Stel: je doet één druppel van het gevaarlijkste slangengif in een emmer water. Goed roeren! Minstens een half uur lang. Daarna doe je één druppel van die emmer in een volgende. En dat herhaal je een paar honderd keren. Uiteindelijk giet je de boel in flesjes en eventueel voeg je wat alcohol toe voor de smaak.
Zou je daarvan durven drinken? Ik wel. En er zijn mensen die dat gedaan hebben en nog steeds kerngezond rondhuppelen! Van de oorspronkelijk stof schiet er immers in het eindproduct niets meer over. Niets!
Zelden heb ik zulke bakken kritiek over me heen gekregen als na mijn vorige column, waarin ik me behoorlijk laatdunkend uitliet over homeopathie. Nochtans, precies zo werkt homeopathie!

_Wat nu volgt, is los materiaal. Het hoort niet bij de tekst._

Lemma keeps_bind {A B} (R : world → world → Prop) `{!Transitive R}
    (m : M A) (f : A → M B) :
  keeps R m → (∀ a, keeps R (f a)) → keeps R (m ≫= f).
Proof.
  intros Hm Hf w. rewrite bind_run. specialize (Hm w).
  destruct (m w) as [[a|e] w1]; cbn [snd] in *; [|done].
  by etransitivity; [|apply Hf].
Qed.

Lemma keeps_mret {A} (a : A) : keeps heap_grows (mret a).
Proof. by intros w. Qed.

Lemma keeps_raise {A} (e : exception) : keeps heap_grows (raise e : M A).
Proof. by intros w. Qed.

Lemma keeps_lift {A} (r : result A) : keeps heap_grows (lift r).
Proof. by intros w. Qed.

Lemma keeps_get_world : keeps heap_grows get_world.
Proof. by intros w. Qed.

Lemma keeps_logger_debug (msg : string) : keeps heap_grows (logger_debug msg).
Proof. intros w. unfold heap_grows. reflexivity. Qed.

Lemma keeps_logger_info (msg : string) : keeps heap_grows (logger_info msg).
Proof. intros w. unfold heap_grows. reflexivity. Qed.

Lemma keeps_open_json_load (path : Path) : keeps heap_grows (open_json_load path).
Proof. intros w. by rewrite open_json_load_world. Qed.

Lemma keeps_call_subprocess_run (run : runner) (c : proc_call) :
  keeps heap_grows (call_subprocess_run run c).
Proof.
  intros w. unfold call_subprocess_run, heap_grows. cbv zeta.
  destruct (run c (fs (add_event (Run c) w))) as [r f]. reflexivity.
Qed.

Lemma heap_grows_insert_fresh (w : world) (d : gmap string string) :
  heap_grows w (set_heap (insert (fresh (dom (heap w))) d) w).
Proof.
  unfold heap_grows, set_heap. cbn [heap]. apply insert_subseteq.
  apply not_elem_of_dom, is_fresh.
Qed.

Lemma keeps_with_TemporaryDirectory {A} (body : string → M A) :
  (∀ d, keeps heap_grows (body d)) → keeps heap_grows (with_TemporaryDirectory body).
Proof.
  intros Hb w. unfold with_TemporaryDirectory, TemporaryDirectory_enter. cbv zeta.
  specialize (Hb (tmp_name (tmp_count w))
                {| heap := heap w;
                   fs := {| dirs := {[parse_path (tmp_name (tmp_count w))]} ∪ dirs (fs w);
                            files := files (fs w) |};
                   tmp_count := S (tmp_count w);
                   trace := trace w |}).
  destruct (body _ _) as [r w2]. exact Hb.
Qed.

Create HintDb keeps.
#[local] Hint Resolve keeps_mret keeps_raise keeps_lift keeps_get_world
  keeps_logger_debug keeps_logger_info keeps_open_json_load
  keeps_call_subprocess_run : keeps.

Ltac keeps_steps :=
  repeat first
    [ apply keeps_bind; [apply _| |intros ?]
    | solve [auto with keeps] ].

Section keeps_in_process.
Context `{AwsCdk}.

Lemma keeps_Bootstrapped_get_envs (self : BootstrappedCdkBuilder.t) :
  keeps heap_grows (BootstrappedCdkBuilder._get_envs self).
Proof.
  intros w. destruct (Bootstrapped_get_envs_frame self w) as (d & r & -> & _).
  apply heap_grows_insert_fresh.
Qed.

Lemma keeps_Bootstrapped_publish (self : BootstrappedCdkBuilder.t) (ca : CloudAssembly) :
  keeps heap_grows (BootstrappedCdkBuilder._publish self ca).
Proof.
  unfold BootstrappedCdkBuilder._publish. apply keeps_bind; [apply _| |intros a].
  - unfold BootstrappedCdkBuilder._get_assets_manifest.
    destruct (BootstrappedCdkBuilder.first_asset_manifest _); auto with keeps.
  - destruct (BootstrappedCdkBuilder._only_asset_is_template a); [auto with keeps|].
    apply keeps_bind; [apply _|apply keeps_Bootstrapped_get_envs|intros envs].
    unfold BootstrappedCdkBuilder._run_command. keeps_steps.
Qed.

Lemma keeps_build_template_with (synthesize : M CloudAssembly)
    (self : BootstrappedCdkBuilder.t) :
  keeps heap_grows synthesize →
  keeps heap_grows (BootstrappedCdkBuilder.build_template_with synthesize self).
Proof.
  intros Hs. unfold BootstrappedCdkBuilder.build_template_with.
  apply keeps_bind; [apply _|done|intros ca].
  apply keeps_bind; [apply _|apply keeps_Bootstrapped_publish|intros _].
  unfold BootstrappedCdkBuilder._get_template. keeps_steps.
Qed.

Lemma keeps_Bootstrapped_synthesize (self : BootstrappedCdkBuilder.t) (sc : StackClass)
    (cdk_context : CdkContext) (data : UserData) :
  keeps heap_grows (BootstrappedCdkBuilder._synthesize self sc cdk_context data).
Proof.
  intros w. rewrite Bootstrapped_synthesize_world. unfold heap_grows. reflexivity.
Qed.

Lemma keeps_Bootstrapless_synthesize (self : BootstraplessCdkBuilder.t) (sc : StackClass)
    (cdk_context : CdkContext) (data : UserData) :
  keeps heap_grows (BootstraplessCdkBuilder._synthesize self sc cdk_context data).
Proof.
  intros w. rewrite Bootstrapless_synthesize_world. unfold heap_grows. reflexivity.
Qed.

End keeps_in_process.

Lemma keeps_NonPython_get_envs (self : NonPythonCdkBuilder.t) :
  keeps heap_grows (NonPythonCdkBuilder._get_envs self).
Proof.
  intros w. destruct (NonPython_get_envs_frame self w) as (d & r & -> & _).
  apply heap_grows_insert_fresh.
Qed.

Lemma keeps_NonPython_build_template (resolve : Path → Path)
    (self : NonPythonCdkBuilder.t) (cdk_json_path : Path)
    (context : list (string * string)) (id : string) :
  keeps heap_grows (NonPythonCdkBuilder.build_template resolve self cdk_json_path context id).
Proof.
  unfold NonPythonCdkBuilder.build_template. apply keeps_with_TemporaryDirectory.
  intros d. unfold NonPythonCdkBuilder.build_in.
  apply keeps_bind; [apply _| |intros _].
  { unfold NonPythonCdkBuilder._synthesize.
    apply keeps_bind; [apply _|apply keeps_NonPython_get_envs|intros envs].
    cbv zeta. keeps_steps. }
  cbv zeta. apply keeps_bind; [apply _| |intros _].
  { unfold NonPythonCdkBuilder._publish. apply keeps_bind; [apply _| |intros manifest].
    - unfold NonPythonCdkBuilder._get_assets_manifest.
      apply keeps_bind; [apply _|auto with keeps|intros w0].
      destruct (negb _); keeps_steps.
    - apply keeps_bind; [apply _|auto with keeps|intros only].
      destruct only; [auto with keeps|].
      apply keeps_bind; [apply _|apply keeps_NonPython_get_envs|intros envs].
      keeps_steps. }
  unfold NonPythonCdkBuilder._get_template. keeps_steps.
Qed.

(** X9.  No build changes a dictionary that it did not make itself: after
    [build_template] of any of the three builders, however it ends, every
    dictionary that was on the heap before, the ambient environment mapping
    among them, has the items it had. *)
Theorem build_template_leaves_dictionaries_unchanged `{AwsCdk}
    (b : BootstrappedCdkBuilder.t) (bl : BootstraplessCdkBuilder.t)
    (stack_class : StackClass) (cdk_context : CdkContext) (sceptre_user_data : UserData)
    (resolve : Path → Path) (n : NonPythonCdkBuilder.t) (cdk_json_path : Path)
    (context : list (string * string)) (stack_logical_id : string)
    (w : world) (l : loc) (d : gmap string string)
    (Hl : heap w !! l = Some d) :
  heap (BootstrappedCdkBuilder.build_template b stack_class cdk_context
          sceptre_user_data w).2 !! l = Some d ∧
  heap (BootstraplessCdkBuilder.build_template bl stack_class cdk_context
          sceptre_user_data w).2 !! l = Some d ∧
  heap (NonPythonCdkBuilder.build_template resolve n cdk_json_path context
          stack_logical_id w).2 !! l = Some d.
Proof.
  split_and!.
  - eapply lookup_weaken; [exact Hl|].
    apply (keeps_build_template_with _ b (keeps_Bootstrapped_synthesize b _ _ _) w).
  - eapply lookup_weaken; [exact Hl|].
    apply (keeps_build_template_with _ _ (keeps_Bootstrapless_synthesize bl _ _ _) w).
  - eapply lookup_weaken; [exact Hl|].
    apply (keeps_NonPython_build_template resolve n cdk_json_path context
             stack_logical_id w).
Qed.

Lemma build_template_leaves_dictionaries_unchanged_witness :
  let run := subprocess_run Demo.synth_writes in
  heap Demo.world0 !! 0 = Some Demo.ambient ∧
  heap (BootstrappedCdkBuilder.build_template (Demo.bootstrapped Demo.credentials run)
          (Demo.stack_class Demo.with_zip) [] tt Demo.world0).2 !! 0 = Some Demo.ambient ∧
  heap (BootstraplessCdkBuilder.build_template (Demo.bootstrapless Demo.credentials run [])
          (Demo.stack_class Demo.with_zip) [] tt Demo.world0).2 !! 0 = Some Demo.ambient ∧
  heap (NonPythonCdkBuilder.build_template id (Demo.non_python Demo.credentials run)
          Demo.cdk_json_path [] "CDKStack" Demo.world0).2 !! 0 = Some Demo.ambient.
Proof.
  intros run.
  assert (heap Demo.world0 !! 0 = Some Demo.ambient) as Hl by reflexivity.
  split; [exact Hl|].
  exact (build_template_leaves_dictionaries_unchanged (H := Demo.cdk)
           (Demo.bootstrapped Demo.credentials run)
           (Demo.bootstrapless Demo.credentials run [])
           (Demo.stack_class Demo.with_zip) [] tt
           id (Demo.non_python Demo.credentials run) Demo.cdk_json_path [] "CDKStack"
           Demo.world0 0 Demo.ambient Hl).
Defined.

(** ** The bootstrapless synthesizer *)

(** X10.  With a configuration that the synthesizer class accepts, the
    bootstrapless [_synthesize], and with it the build, is the bootstrapped
    one on the same application class, except that the stack class gets the
    synthesizer as its [synthesizer] argument. *)
Theorem bootstrapless_is_bootstrapped_with_synthesizer `{AwsCdk}
    (self : BootstraplessCdkBuilder.t) (stack_class : StackClass)
    (cdk_context : CdkContext) (sceptre_user_data : UserData) (w : world)
    (synthesizer : Synthesizer)
    (Hconfig : BootstraplessCdkBuilder._synthesizer_class self
                 (BootstraplessCdkBuilder._synthesizer_config self) = Ok synthesizer) :
  let with_synthesizer : StackClass :=
    λ app id data _, stack_class app id data (Some synthesizer) in
  BootstraplessCdkBuilder._synthesize self stack_class cdk_context sceptre_user_data w =
    BootstrappedCdkBuilder._synthesize (BootstraplessCdkBuilder.base self)
      with_synthesizer cdk_context sceptre_user_data w ∧
  BootstraplessCdkBuilder.build_template self stack_class cdk_context sceptre_user_data w =
    BootstrappedCdkBuilder.build_template (BootstraplessCdkBuilder.base self)
      with_synthesizer cdk_context sceptre_user_data w.
Proof.
  intros with_synthesizer.
  assert (BootstraplessCdkBuilder._synthesize self stack_class cdk_context
            sceptre_user_data w =
          BootstrappedCdkBuilder._synthesize (BootstraplessCdkBuilder.base self)
            with_synthesizer cdk_context sceptre_user_data w) as Hs.
  { unfold BootstraplessCdkBuilder._synthesize, BootstrappedCdkBuilder._synthesize,
      BootstraplessCdkBuilder.make_synthesizer, BootstraplessCdkBuilder.STACK_LOGICAL_ID,
      BootstrappedCdkBuilder.STACK_LOGICAL_ID, with_synthesizer,
      mbind, M_bind, logger_debug, modify, lift, mret, M_ret.
    cbv beta iota. rewrite Hconfig.
    by destruct (BootstrappedCdkBuilder._app_class _ cdk_context) as [app|e]. }
  split; [exact Hs|].
  unfold BootstraplessCdkBuilder.build_template, BootstrappedCdkBuilder.build_template.
  by apply build_template_with_ext.
Qed.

Enig opzoekwerk leert me dat de Duitse dokter Samuel Hahnemann algemeen beschouwd wordt als de grondlegger van die pseudowetenschap. De brave man leefde van 1755 tot 1843. En hoewel homeopathie een van de meest onderzochte alternatieve geneeswijzen is, staat het vast dat de werking ervan niet groter is dan die van placebo’s (stoffen die geen enkel werkzaam bestanddeel bevatten). Nog nooit is er één bewijs geleverd dat homeopathie ook maar enig effect heeft. Bij mensen noch bij dieren.

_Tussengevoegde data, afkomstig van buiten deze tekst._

(** * AppLayout: the client-side orchestrator of the ticketing front end

    A shallow embedding of [src/frontend/src/components/layout/AppLayout.tsx]:
    the link extractor, the numeric conversions of the create-event and
    withdraw builders, the five action handlers and the three deep-link
    effects, followed by the properties the specification states about them
    and by further properties read off the code.

    Conventions of the embedding.
    - A JavaScript string is a [string]: the sequence of its UTF-8 bytes.
      White space is the WhiteSpace and LineTerminator of ECMAScript, each
      character in its UTF-8 encoding.
    - A JavaScript number is a binary64 value, [spec_float] with precision 53
      and maximal exponent 1024, computed with the Standard Library's
      reference operations.
    - Everything the component imports from the platform or from other
      modules (URL parser, address derivation, big-number constructor,
      constants) is a field of the record [Platform]; everything it awaits
      (wallet, RPC, account fetch, refresh) is answered by a [World].
    - A handler is a computation in the monad [M]: it threads the React state
      of the component and the log of the external calls it performs, and
      ends normally, by an early [return], or by a thrown error. *)

From Stdlib Require Import ZArith NArith PArith Bool List Lia.
From Stdlib Require Import Strings.Ascii Strings.String.
From Stdlib Require Import Floats.SpecFloat.
From Stdlib Require Import Numbers.DecimalString.
Import ListNotations.

Local Open Scope string_scope.
Local Open Scope Z_scope.

(* ================================================================== *)
(** * JavaScript strings *)
(* ================================================================== *)

Module JsString.

Definition is_empty (s : string) : bool :=
  match s with EmptyString => true | String _ _ => false end.

(** [s.startsWith(p)] *)
Fixpoint startsWith (s p : string) {struct p} : bool :=
  match p with
  | EmptyString => true
  | String a p' =>
      match s with
      | EmptyString => false
      | String c s' => Ascii.eqb c a && startsWith s' p'
      end
  end.
Lemma binary_normalize_neg z e :
  -1074 <= e -> z * 2 ^ (e + 1074) < 0 ->
  SFsigned true (binary_normalize prec emax z e false).
Proof.
  intros He Hz. assert (0 < 2 ^ (e + 1074)) by (apply Z.pow_pos_nonneg; lia).
  pose proof (binary_normalize_cases z e) as H1.
  destruct z as [|p|p]; [rewrite Z.mul_0_l in Hz; lia| |exact H1].
  pose proof (Z.mul_pos_pos (Zpos p) (2 ^ (e + 1074))). lia.
Qed.

(** A sum whose exact value is negative comes out with the sign bit set. *)
Lemma SFadd_neg x y :
  valid_binary x = true -> valid_binary y = true ->
  SFfinite x = true -> SFfinite y = true ->
  SFval x + SFval y < 0 ->
  SFsigned true (SFadd prec emax x y).
Proof.
  destruct x as [sx| | |sx mx ex], y as [sy| | |sy my ey]; try discriminate;
    intros Vx Vy _ _ Hr.
  - cbn [SFadd SFsigned]. cbn [SFval] in Hr. destruct sy; [reflexivity|].
    cbn [cond_Zopp] in Hr. apply bounded_inv in Vy.
    assert (0 < 2 ^ (ey + 1074)) by (apply Z.pow_pos_nonneg; lia). nia.
  - cbn [SFadd SFsigned]. cbn [SFval] in Hr. destruct sx; [reflexivity|].
    cbn [cond_Zopp] in Hr. apply bounded_inv in Vx.
    assert (0 < 2 ^ (ex + 1074)) by (apply Z.pow_pos_nonneg; lia). nia.
  - cbn [valid_binary] in Vx, Vy.
    destruct (SFadd_finite sx mx ex sy my ey Vx Vy) as (z & -> & Hz).
    rewrite <- Hz in Hr. apply binary_normalize_neg; [|exact Hr].
    eapply min_exp_ge; eassumption.
Qed.

Lemma SFsigned_not_nan s r : SFsigned s r -> SFnan r = false.
Proof. destruct r; cbn; tauto. Qed.

Lemma binary_normalize_not_nan z e szero :
  SFnan (binary_normalize prec emax z e szero) = false.
Proof.
  destruct z; cbn [binary_normalize]; [reflexivity| |];
    eapply SFsigned_not_nan, binary_round_signed.
Qed.

Lemma SFsub_not_nan x y :
  SFnan x = false -> SFfinite y = true -> SFnan (SFsub prec emax x y) = false.
Proof.
  destruct x as [sx|sx| |sx mx ex], y as [sy| | |sy my ey]; try discriminate;
    intros _ _; try reflexivity.
  - destruct sx, sy; reflexivity.
  - cbn [SFsub]. apply binary_normalize_not_nan.
Qed.

Lemma SFadd_not_nan x y :
  SFnan x = false -> SFfinite y = true -> SFnan (SFadd prec emax x y) = false.
Proof.
  destruct x as [sx|sx| |sx mx ex], y as [sy| | |sy my ey]; try discriminate;
    intros _ _; try reflexivity.
  - destruct sx, sy; reflexivity.
  - cbn [SFadd]. apply binary_normalize_not_nan.
Qed.

(** ** Comparison *)

Lemma SFcompare_antisym x y :
  SFcompare y x = option_map CompOpp (SFcompare x y).
Proof.
  destruct x as [sx|sx| |sx mx ex], y as [sy|sy| |sy my ey]; cbn [SFcompare option_map];
    try reflexivity;
    try (destruct sx; reflexivity); try (destruct sy; reflexivity);
    try (destruct sx, sy; reflexivity).
  f_equal. change (Pos.compare_cont Eq mx my) with (Pos.compare mx my).
    change (Pos.compare_cont Eq my mx) with (Pos.compare my mx).
    rewrite (Z.compare_antisym ex ey), (Pos.compare_antisym mx my).
    destruct sx, sy; try reflexivity; destruct (ex ?= ey); cbn [CompOpp]; try reflexivity.
Qed.

Lemma SFcompare_refl x : SFnan x = false -> SFcompare x x = Some Eq.
Proof.
  destruct x as [s|s| |s m e]; try discriminate; intros _; cbn [SFcompare].
  - reflexivity.
  - destruct s; reflexivity.
  - change (Pos.compare_cont Eq m m) with (Pos.compare m m).
    rewrite Z.compare_refl, Pos.compare_refl. destruct s; reflexivity.
Qed.

Lemma SFcompare_nan x y :
  SFcompare x y = None <-> SFnan x = true \/ SFnan y = true.
Proof.
  destruct x as [sx|sx| |sx mx ex], y as [sy|sy| |sy my ey]; cbn [SFcompare SFnan];
    split; intros H; try discriminate; try tauto; try (destruct H; discriminate).
  all: destruct sx; discriminate.
Qed.

(** ** The primitive operations

    The same facts for [float], through the specification of its
    operations ([FloatAxioms]). *)

Local Open Scope float_scope.

Lemma is_nan_spec x : is_nan x = SFnan (Prim2SF x).
Proof.
  unfold is_nan. rewrite eqb_spec. unfold SFeqb.
  destruct (SFnan (Prim2SF x)) eqn:E.
  - destruct (Prim2SF x); try discriminate. reflexivity.
  - rewrite SFcompare_refl by exact E. reflexivity.
Qed.

Lemma is_finite_spec x : is_finite x = SFfinite (Prim2SF x).
Proof.
  unfold is_finite. rewrite is_nan_spec. unfold is_infinity.
  rewrite eqb_spec, abs_spec. change (Prim2SF infinity) with (S754_infinity false).
  destruct (Prim2SF x) as [s|s| |s m e]; reflexivity.
Qed.

Lemma finite_not_nan x : is_finite x = true -> is_nan x = false.
Proof.
  rewrite is_finite_spec, is_nan_spec. destruct (Prim2SF x); cbn; congruence.
Qed.

Lemma compare_fval x y :
  is_nan x = false -> is_nan y = false ->
  SFcompare (Prim2SF x) (Prim2SF y) = Some (fval x ?= fval y)%Z.
Proof.
  rewrite !is_nan_spec. intros Hx Hy.
  apply SFcompare_val; auto using Prim2SF_valid.
Qed.

Lemma ltb_fval x y :
  is_nan x = false -> is_nan y = false -> (x <? y) = (fval x <? fval y)%Z.
Proof.
  intros Hx Hy. rewrite ltb_spec. unfold SFltb. rewrite compare_fval by assumption.
  unfold Z.ltb. reflexivity.
Qed.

Voor mijn part mag je ook geloven dat er nog steeds heksen bestaan die op bezemstelen door het zwerk klieven. Je mag er zelfs van overtuigd zijn dat die toverkollen over genezende krachten beschikken. Maar als het ziekenfonds de visites van die
flying doctors gaat terugbetalen, gaat het me te ver.
Nu zal ik de laatste zijn om de gevaren van alcoholmisbruik te ontkennen, maar een biertje of een wijntje in het gezelschap van goede vrienden helpt in veel gevallen aantoonbaar wel. Ook die drankjes bestaan voor het overgrote deel uit gewoon water. En wie gaat eisen dat het ziekenfonds daarbij tussenkomt? (Ik ben graag bereid om een klein percentage remgeld voor mijn eigen rekening te nemen.)

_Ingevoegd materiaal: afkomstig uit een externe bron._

(* ===== verification/Prelude.v ===== *)
(** * A verification library for the L-W game server

    L-W is a multiplayer room server in C++17: a base thread with an event loop
    owns the game (rooms, sessions, ticks, checkpoints), I/O threads with event
    loops of their own own the TCP connections, and a background thread writes
    checkpoints to disk. This library translates the code under src/src,
    src/include and src/main into executable definitions and proves what the
    code promises. Names are those of the C++ code wherever possible; a member
    [x_] of a class is the field [x_] of a record, a member function is a
    definition that takes the record and returns it, an enum of results is an
    inductive type in a two-letter module, an early return is an [if].

    ** The files

    Data and wire formats:
    - Prelude: machine integers, bytes, the [result] monad, tactics and hint
      databases, sorting, and hash tables ([HashOrder]: the order in which an
      [unordered_map] is iterated is arbitrary but fixed).
    - Bytes: integers as bytes in both orders (the [htonl] family).
    - Buffer (buffer.cpp): the growable buffer; it implements [ByteQueue].
    - Codec (codec.cpp): length-prefixed frames over any [ByteQueue].
    - Protocol (protocol.cpp, protocol.h): requests, replies, events.
    - Checkpoint, CheckpointCodec (checkpoint.h, checkpoint_codec.cpp): the
      checkpoint and its binary file format with checksum.

    The game, in the base thread:
    - RoomStateMachine, GameState (room_state_machine.cpp, game_state.cpp): the
      life cycle of a room and the authoritative match.
    - Room, RoomManager (room.cpp, game_command.h, room_manager.cpp).
    - Session, SessionManager (session.cpp, session_manager.cpp): players by
      token, bindings by connection, deadlines for coming back.
    - RoomService (room_service.cpp): every handler, over a [World] of rooms,
      sessions, connection objects and tasks posted to connection loops.
    - ServiceInvariant: the service as a transition system ([step],
      [reachable]), its invariant, and what clients can rely on. The parameter
      [late] says whether frames of a connection may run after its close
      report, which no test in the handlers excludes: [true] for everything the
      code does, [false] for the runs in which the loops of the connections
      keep the order.

    Connections, in the I/O threads:
    - Connection (connection.cpp): the life of a connection; the write budget
      that any thread reserves from by compare-exchange.
    - Dispatch: from the bytes of a peer to requests posted to the base loop.
    - IoThread: the two together, with the close callback: everything that a
      connection queues in the base loop, in order. StaleSession: what a join
      does that arrives after the close report.
    - IoOutput: the same connection seen by its client: what it receives.
    - Network: the service of ServiceInvariant together with such a connection for
      every client; each handler's effect on a connection is a run of that
      connection, and the whole makes steps of the service only.

    Loops, threads and the process:
    - EventLoop (event_loop.cpp): the loop as an object, run in a world of
      callbacks; LoopWakeup: the same loop against posting threads and eventfd.
    - EventLoopThreads (event_loop_thread.cpp, event_loop_thread_pool.cpp).
    - TcpServer (tcp_server.cpp): listening, accepting, the connection table.
    - TickTimer, ShutdownSignal (tick_timer.cpp, shutdown_signal.cpp).
    - ServerMain (main/server.cpp): the parts put together; ServerLoop: the
      running server refines the transition system of ServiceInvariant, for either
      [late]. The end of [main] is part of it: main never stops the TCP server,
      its destructor closes the listening socket and the connections
      ([exit_main], [ts_destroy]).
    - Logger (logger.cpp): the log file.
    - Http, Router, ThreadPool (http.cpp, router.cpp, thread_pool.cpp): code of
      an earlier HTTP server, kept in the tree and not linked by the game server.

    Durability:
    - Files: the system calls on files as an interface with their documented
      laws, programs of calls that a crash may cut off anywhere, and a logic for
      them; SimFiles: an instance, which shows that the laws can hold.
    - CheckpointStore (checkpoint_store.cpp): committing and loading a file as
      such programs; StoreThreads: its background thread against its clients.
    - PersistenceService (persistence_service.cpp): loading, periodic saving,
      stopping, and the path of the data through all of the above.

    ** How the parts interact

    The base thread and the I/O threads only share the queues of their loops and
    the atomic members of [Connection]. So the base thread is one sequence of
    handlers ([ServiceInvariant.step], arbitrary in order, with other threads'
    effects on a connection object as a step of their own), calls across loops
    are posted tasks that are recorded in order, and the truly concurrent pieces
    are separate step relations in which threads interleave freely: the functor
    queue with eventfd, the compare-exchange loops of the write budget, the
    start of a loop thread, the checkpoint store with its condition variables,
    and the thread pool. In Connection, IoThread and Network one step is coarser: a
    task of the loop, an event with all the handlers do about it, or a whole
    [send] of another thread, reservation and posting together; that the
    reservations behave as if made one at a time is [budget_linearizable]. The
    events the kernel watches a socket for are part of the state ([io_events]):
    delivering one uses the watch up ([EPOLLONESHOT]), and the handlers arm it
    again with [need_events]. ServerMain runs the handlers as the callbacks of the
    base loop of EventLoop, with what the I/O threads queue and change before
    each call as an input, and ServerLoop shows that all of it together only
    makes steps of [ServiceInvariant.step]; PersistenceService runs the service, the store's
    threads and the file system side by side.

    ** What the theorems show

    - Consistency: rooms and sessions stay in lockstep, with late frames as well,
      and without them only open connections are bound
      ([service_consistent]); joins are atomic, reconnecting resumes, time-outs
      remove exactly the expired ([join_atomic], [reconnect_resumes],
      [timeouts_exact]); rooms, session tables and matches keep their invariants
      in every run, restorations included, where health stays out of the
      negative only if what is restored are multiples of ten; the manager
      refines its rooms, and the running server the service
      ([main_loop_refines_service]).
    - Formats: codecs are exact and unambiguous, streams may be cut anywhere, a
      damaged file is refused unless only its generation is damaged
      ([codec_exact], [feed_frames], [requests_exact],
      [reply_unambiguous], [decode_detects_damage]); replies fit into frames and
      every field of a checkpoint into its type.
    - Connections: the write budget is exact and linearizable, bytes reach the
      wire in order, a socket is watched for writability while there are bytes to
      write, a close is reported once ([connection_accounts],
      [budget_linearizable], [connections_closed_once]); the base loop gets
      exactly the requests of a client, in order, and then the close report
      ([requests_reach_base], [close_report_last]); a failed read closes the
      connection and drops what the same event has read. With the service in the
      middle, every client gets what the service has sent to it, whole, in order
      and without a gap ([network_serves_clients]). The exception is a bug: when
      the answer to a heartbeat cannot be written, requests follow the report
      ([requests_after_close]), and a join among them makes a player that is
      never removed, unless a leave of the same client follows the join
      ([late_join_stays]).
    - Loops: posted functors run once, in order, and no wake-up is lost
      ([posted_tasks_in_order], [posted_task_runs]); a termination signal ends
      the loop, and otherwise only a failure at the signal descriptor or of
      [epoll_wait] does ([signal_ends_server]); a start either succeeds with
      every part registered or is rolled back but for the TCP server, which the
      destructors close ([startup_serves]).
    - Durability: whatever is reported as committed survives a crash at any
      moment, and a restart restores the rooms and sessions of a checkpoint at
      least that new ([crash_keeps_committed], [crash_recovery]); flushing and
      stopping are durable and never hang ([flush_is_durable],
      [stop_keeps_last_save], [store_never_stalls]).
    - The older code: HTTP requests and responses round-trip, each request is
      answered, each task of the pool is executed once.

    ** The environment

    Results of system calls are arguments: a list per descriptor, handed out one
    per call (a list that runs out stands for [EAGAIN] where the descriptor does
    not block), a record of answers, or a function from the number of the call.
    Nothing is assumed of them unless a theorem says so. [ServerLoop.peers_ok]
    says of the I/O threads that each connection queues what a run of IoThread
    queues, with [late = false] one in which no answer to a heartbeat closes
    it. Two interfaces carry
    assumptions, each with an instance: [Files] (open, write, fsync, rename and
    so on, with crashes) and [LoopWakeup.EventFd]. Clocks are arguments [now];
    [getrandom] is a list of results. Closures are data or abstract functions.

    ** Bounds and fuel

    Integers are [Z] within the range of their C++ type; wrap-around is written
    out where the code can reach it ([wrap32], [wrap64]) and excluded by an
    invariant elsewhere. [Codec.decode_loop] takes as fuel the number of readable
    bytes, and every frame takes at least six, so it never runs out
    ([decode_total]). The loops over results of system calls recurse on the
    list of results. The loops of Files that repeat interrupted calls take as
    fuel the number of calls before the machine stops, so running out is the
    crash; [returns] says that some number is enough, and [commit_returns] and
    [load_file_outcome] prove it. Everything else is structural. Progress of
    the threads is proved as strong normalisation of their own steps, together
    with what holds when none is left.

    ** Not modelled

    - The calls of the logger in the other files: nothing reads the log.
    - src/benchmarks: load generators and clients, which are outside the server.
    - src/tests: test programs. The concrete runs of the witnesses take their
      place.
    - Running out of memory ([std::bad_alloc]), which several functions report
      as failure, and exceptions of user callbacks, which are caught where they
      are called.
    - A server without I/O threads, in which base and connection loops coincide:
      main always starts four.
    - The end of the I/O threads when [main] is left: the destructor of the TCP
      server posts the closing of every connection, then the pool quits and
      joins its threads ([quit_request], [StepFinish] in EventLoopThreads).
    - The interleaving of individual memory accesses inside critical sections and
      the C++ memory model: in LoopWakeup, StoreThreads, ThreadPool, EventLoopThreads and the
      budget of Connection a critical section, an atomic operation and a system
      call are each one step. *)

From Stdlib Require Export ZArith Lia.
From Stdlib Require Export Init.Byte.
From stdpp Require Export base gmap sets list sorting.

Het toeval wil dat ik onlangs op een van de vele TV-zenders die onze huiskamers tegenwoordig teisteren, een gezondheidsprogramma zag. Het ging over een Amerikaanse vrouw bij wie huidkanker vastgesteld was. Tot grote ongerustheid van haar dochters weigerde zij een klassieke medische behandeling. Iemand had haar overtuigd om zich te beperken tot – je houdt het niet voor mogelijk – urinetherapie! Ze had al een paar jaar lang bijna al haar urine opgedronken! De vlekjes op haar huid ging ze te lijf met urinepleisters. Ook urine bestaat voor 95 % uit water! Het zal de ziekenfondsen verheugen dat de gebruikte medicatie hierbij gratis is, maar hoe gek kunnen mensen worden?